Friday, July 10, 2015


Several times during the day, the campers and their leaders gather at the amphitheater for events.

 While the attention of most of the people is focused on proceedings and announcements…

Our camp mascot, Poe the Raven, has other things in mind.

This evening he found an open Dutch oven filled with foil-covered baked potatoes.

 He knows that shiny stuff means chow.  He wasted no time separating the food from the foil.

 He’s a big, big bird and these spuds were just beak size.

 Over a period of ten or fifteen minutes he appropriated several potatoes…

 ...and stashed them for later.

 As the evening progressed all the groups had skits to perform.

 On the other side of camp, Poe found a table with several loaves of fresh bread, also wrapped in foil.

 These campers had been late getting their meal prepared and had left it to be eaten after they attended the evening campfire.

 Poe knew he’d hit the jackpot.

 He proceeded to rip and fling foil as fast as he could.

 Warm garlic bread is on the evening menu for the raven family.

 He flew off with as much as he could carry.

 And came back a few more times…

 For extra helpings.

 When the campers came back to finish their meal they found this.

 Ravens are much smarter than Goldilocks.  They don’t fall asleep in the bears’ bed.  They grab and go.

 The next morning while DH and I were cleaning the pool we saw the ravens were back with their youngsters.
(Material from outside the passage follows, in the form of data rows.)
Lemma insert_extends (h : gmap positive (@object V)) k o1 l o :
  h !! l = Some o ->
  (forall o0, h !! k = Some o0 -> object_extends o0 o1) ->
  exists o', <[k := o1]> h !! l = Some o' /\ object_extends o o'.
Proof.
  intros Hl Hk. destruct (decide (k = l)) as [->|Hne].
  - exists o1. rewrite lookup_insert_eq. split; [reflexivity|]. now apply Hk.
  - exists o. rewrite lookup_insert_ne by assumption.
    split; [assumption|apply object_extends_refl].
Qed.

Lemma fresh_extends (h : gmap positive (@object V)) o1 l o :
  h !! l = Some o ->
  exists o', <[fresh (dom h) := o1]> h !! l = Some o' /\ object_extends o o'.
Proof.
  intros Hl. apply insert_extends; [assumption|].
  intros o0 Ho0. exfalso.
  assert (h !! fresh (dom h) = None) by apply not_elem_of_dom, is_fresh.
  congruence.
Qed.

(** One call keeps every object, its class and name, and continues its
    list. *)
Lemma exec_extends c w l o :
  heap w !! l = Some o ->
  exists o', heap (exec c w) !! l = Some o' /\ object_extends o o'.
Proof.
  intros Hl.
  assert (Hsame : exists o', heap w !! l = Some o' /\ object_extends o o').
  { exists o. split; [assumption|apply object_extends_refl]. }
  destruct c as [name|name|self v dy|self [ref|name]]; cbn.
  - now apply fresh_extends.
  - now apply fresh_extends.
  - unfold add_observation, bind, get_patient.
    destruct (heap w !! self) as [[p|dd]|] eqn:Hs; cbn; try exact Hsame.
    assert (forall d0 : Z, exists o',
      <[self := OPatient {| patient_name := patient_name p;
                            observations := observations p
                                            ++ [{| day := d0; value := v |}] |}]>
        (heap w) !! l = Some o' /\ object_extends o o') as Hins.
    { intros d0. apply insert_extends; [assumption|].
      intros o0 Ho0. rewrite Hs in Ho0. injection Ho0 as <-. cbn.
      split; [reflexivity|]. now apply prefix_app_r. }
    destruct dy; cbn; [apply Hins|].
    unfold list_last_item. destruct (last (observations p)); cbn; apply Hins.
  - unfold add_patient, bind, ret, get_doctor.
    destruct (heap w !! self) as [[p|dd]|] eqn:Hs; cbn; try exact Hsame.
    case_bool_decide as Hin; cbn.
    + apply insert_extends; [assumption|].
      intros o0 Ho0. rewrite Hs in Ho0. injection Ho0 as <-. cbn.
      split; [reflexivity|]. now apply prefix_app_r.
    + unfold Person_str. destruct (heap w !! ref) as [[?|?]|]; cbn; exact Hsame.
  - unfold add_patient, bind, ret, get_doctor, Patient_init, new_object. cbn.
    set (k := fresh (dom (heap w))).
    set (o1 := OPatient {| patient_name := name; observations := [] |}).
    destruct (fresh_extends (heap w) o1 l o Hl) as (o' & Ho' & Hext).
    fold k in Ho'.
    destruct (<[k:=o1]> (heap w) !! self) as [[p|dd]|] eqn:Hs; cbn;
      try (exists o'; split; assumption).
    case_bool_decide as Hin; cbn; [|exists o'; split; assumption].
    destruct (insert_extends (<[k:=o1]> (heap w)) self
                (ODoctor {| doctor_name := doctor_name dd;
                            patients := patients dd ++ [k] |}) l o' Ho')
      as (o'' & Ho'' & Hext').
    { intros o0 Ho0. rewrite Hs in Ho0. injection Ho0 as <-. cbn.
      split; [reflexivity|]. now apply prefix_app_r. }
    exists o''. split; [assumption|].
    eapply object_extends_trans; eassumption.
Qed.

(** X4: no sequence of calls removes an object, changes its class or its
    name, or removes or reorders what it holds: the observations of a
    patient and the patients of a doctor only grow at the end. *)
Theorem exec_all_append_only cs w l o :
  heap w !! l = Some o ->
  exists o', heap (exec_all cs w) !! l = Some o' /\ object_extends o o'.
Proof.
  revert w o. induction cs as [|c cs IH]; intros w o Hl; cbn.
  - exists o. split; [assumption|apply object_extends_refl].
  - destruct (exec_extends c w l o Hl) as (o1 & Ho1 & Hext1).
    destruct (IH _ _ Ho1) as (o2 & Ho2 & Hext2).
    exists o2. split; [exact Ho2|].
    eapply object_extends_trans; eassumption.
Qed.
All the campers had gathered for breakfast.

 While the girls were feasting on pancakes, eggs and watermelon,..

 …and the robins were eating worms…

Poe was teaching his family how to raid camp sites.

 The kids were paying close attention.

 Another generation of ravens was learning survival skills.

 “Someday, Son, this will all be yours.”

Wednesday, July 8, 2015


Summer weather has brought a different crop of wildflowers to the forests and meadows around the camp.

 One that is often overlooked is Red Clover.  Bees seek it for making sweet honey.  Grazing animals enjoy feeding where Red Clover grows.  It is considered to be a rich source of chemicals that act like estrogens so herbalists recommend it for reducing hot flashes and for breast enhancement.  If you’ve ever seen a dairy cow that eats clover you may guess why.

 Red Clover is also a source of many valuable nutrients including calcium, chromium, magnesium, niacin, phosphorus, potassium, thiamine, and vitamin C.

 While investigating another new purple flower in our neighborhood, I saw a familiar face.  Hamish came out of the shadows to pose with the Daisy Fleabane.  Its name comes from the belief that the dried plants repel fleas.

 There are about 200 different species of this flower. They grow in most temperate climates.  Some are cultivated for ornamental and rock gardens but they do just fine in the wild.

 I like the way leaves and petals glow when they are backlit by the sun.  These flowers were all looking to catch the first rays of morning light and they will follow the sun on its trip across the sky.  Of course they are wild members of the Sunflower family.

 This white flower with feathery leaves and a bitter smell is one of the varieties of Yarrow.
In early times Yarrow was used to slow the flow of blood from wounds.

Other common names are nosebleed plant, old man's pepper, devil's nettle, sanguinary, and soldier's woundwort.

 This gigantic white flower grows abundantly along the creek that borders the camp.  Early in the spring its leaves look a bit like rhubarb.  Then the huge flowers grow up around five feet tall.  One of its names is Cow Parsnip but it is also called Heracleum from “Hercules” because of its huge size.  It’s related to the carrot believe it or not.

 I took extra care to pose Hamish with this one since the sap from Cow Parsnip contains a photosensitive chemical that can cause a skin rash and blisters especially when skin is exposed to sun.  It’s a good thing Hamish has long sleeves and prefers darkness.

 Even more dangerous is this smaller white plant which also grows in boggy places.  This is most likely the poisonous Water Hemlock.   

According to Wikipedia, Cicutoxin is the toxin that is produced by the Water Hemlock, making it the most poisonous plant in North America.[4] Cicutoxin is a yellowish liquid that is prevalent in the roots. It is an unsaturated alcohol that has a major impact on the central nervous system of animals.  Very small amounts of green materials of W. water hemlock, about .1% of a person’s body weight can even lead to death.[5] In addition to being extremely dangerous to humans, this plant has an enormous impact on animals.   

Hamish said gnomes are immune to such toxins but was glad to point it out so we could watch for it and work to remove it from areas near camp.